[How to complete this task] Print out every entry that follows, exactly as written.

Segment Start: Recorded information

(** Clearing a frame through the buffer page. *)
Lemma clear_buffer n i m fl f : layout m fl -> buffer_ok m -> tr m BUFPAGE_ADDRESS = Some f -> frame f = f ->
  0 <= f -> data m fl f -> 0 <= i -> i + Z.of_nat n <= 1024 ->
  exists m', for_from n i (fun j => vstore (BUFPAGE_ADDRESS + 4 * j) 0) m = Ret tt m' /\
    evolves nothing (fun p => frame p = f) m fl m' fl /\
    (forall x, below_tables x -> hw_pte m' x = hw_pte m x) /\
    (forall j, i <= j < i + Z.of_nat n -> rd (phys m') (f + 4 * j) = 0) /\
    (forall j, 0 <= j < i -> rd (phys m') (f + 4 * j) = rd (phys m) (f + 4 * j)).
Proof.
  intros Hl Hb Ht Hal Hf Hd Hi Hn. revert m i Hl Hb Ht Hd Hi Hn.
  induction n as [|n IH]; intros m i Hl Hb Ht Hd Hi Hn.
  { exists m. split; [done|]. split; [by apply evolves_refl|]. split_and!; try done. intros j Hj. lia. }
  pose proof (in_frame f (4 * i) Hal ltac:(lia)) as Hfr.
  assert (Ht' : tr m (BUFPAGE_ADDRESS + 4 * i) = Some (f + 4 * i)) by (by rewrite translate_offset, Ht by (done || lia)).
  destruct (write_data m fl _ _ 0 Hl Hb Ht' (data_page m fl f _ Hd Hfr ltac:(lia))) as (E & Hev & Hz & Htr).
  set (m1 := set_phys m _) in *. pose proof Hev as [Hl1 Hb1 _ _ _ _ Hd1].
  destruct (IH m1 (i + 1) Hl1 Hb1) as (m' & E' & Hev' & Htr' & Hz' & Ho'); [|by apply Hd1|lia..|].
  { by rewrite (hw_tr m m1 _ (Htr _ buf_below)). }
  exists m'. split_and!.
  - cbn [for_from]. by rewrite (bind_Ret _ _ _ _ _ E).
  - apply evolves_trans with m1 fl; [|done]. apply (evolves_weaken nothing (eq (f + 4 * i))); [done| |done].
    intros x <-. by rewrite Hfr.
  - intros x Hx. by rewrite Htr', Htr.
  - intros j Hj. destruct (decide (j = i)) as [->|]; [by rewrite Ho' by lia|apply Hz'; lia].
  - intros j Hj. rewrite Ho' by lia. unfold m1. cbn [phys set_phys]. rewrite rd_insert, decide_False by lia. done.
Qed.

Segment End: Recorded information

[Output for this exercise]
(** Clearing a frame through the buffer page. *)
Lemma clear_buffer n i m fl f : layout m fl -> buffer_ok m -> tr m BUFPAGE_ADDRESS = Some f -> frame f = f ->
  0 <= f -> data m fl f -> 0 <= i -> i + Z.of_nat n <= 1024 ->
  exists m', for_from n i (fun j => vstore (BUFPAGE_ADDRESS + 4 * j) 0) m = Ret tt m' /\
    evolves nothing (fun p => frame p = f) m fl m' fl /\
    (forall x, below_tables x -> hw_pte m' x = hw_pte m x) /\
    (forall j, i <= j < i + Z.of_nat n -> rd (phys m') (f + 4 * j) = 0) /\
    (forall j, 0 <= j < i -> rd (phys m') (f + 4 * j) = rd (phys m) (f + 4 * j)).
Proof.
  intros Hl Hb Ht Hal Hf Hd Hi Hn. revert m i Hl Hb Ht Hd Hi Hn.
  induction n as [|n IH]; intros m i Hl Hb Ht Hd Hi Hn.
  { exists m. split; [done|]. split; [by apply evolves_refl|]. split_and!; try done. intros j Hj. lia. }
  pose proof (in_frame f (4 * i) Hal ltac:(lia)) as Hfr.
  assert (Ht' : tr m (BUFPAGE_ADDRESS + 4 * i) = Some (f + 4 * i)) by (by rewrite translate_offset, Ht by (done || lia)).
  destruct (write_data m fl _ _ 0 Hl Hb Ht' (data_page m fl f _ Hd Hfr ltac:(lia))) as (E & Hev & Hz & Htr).
  set (m1 := set_phys m _) in *. pose proof Hev as [Hl1 Hb1 _ _ _ _ Hd1].
  destruct (IH m1 (i + 1) Hl1 Hb1) as (m' & E' & Hev' & Htr' & Hz' & Ho'); [|by apply Hd1|lia..|].
  { by rewrite (hw_tr m m1 _ (Htr _ buf_below)). }
  exists m'. split_and!.
  - cbn [for_from]. by rewrite (bind_Ret _ _ _ _ _ E).
  - apply evolves_trans with m1 fl; [|done]. apply (evolves_weaken nothing (eq (f + 4 * i))); [done| |done].
    intros x <-. by rewrite Hfr.
  - intros x Hx. by rewrite Htr', Htr.
  - intros j Hj. destruct (decide (j = i)) as [->|]; [by rewrite Ho' by lia|apply Hz'; lia].
  - intros j Hj. rewrite Ho' by lia. unfold m1. cbn [phys set_phys]. rewrite rd_insert, decide_False by lia. done.
Qed.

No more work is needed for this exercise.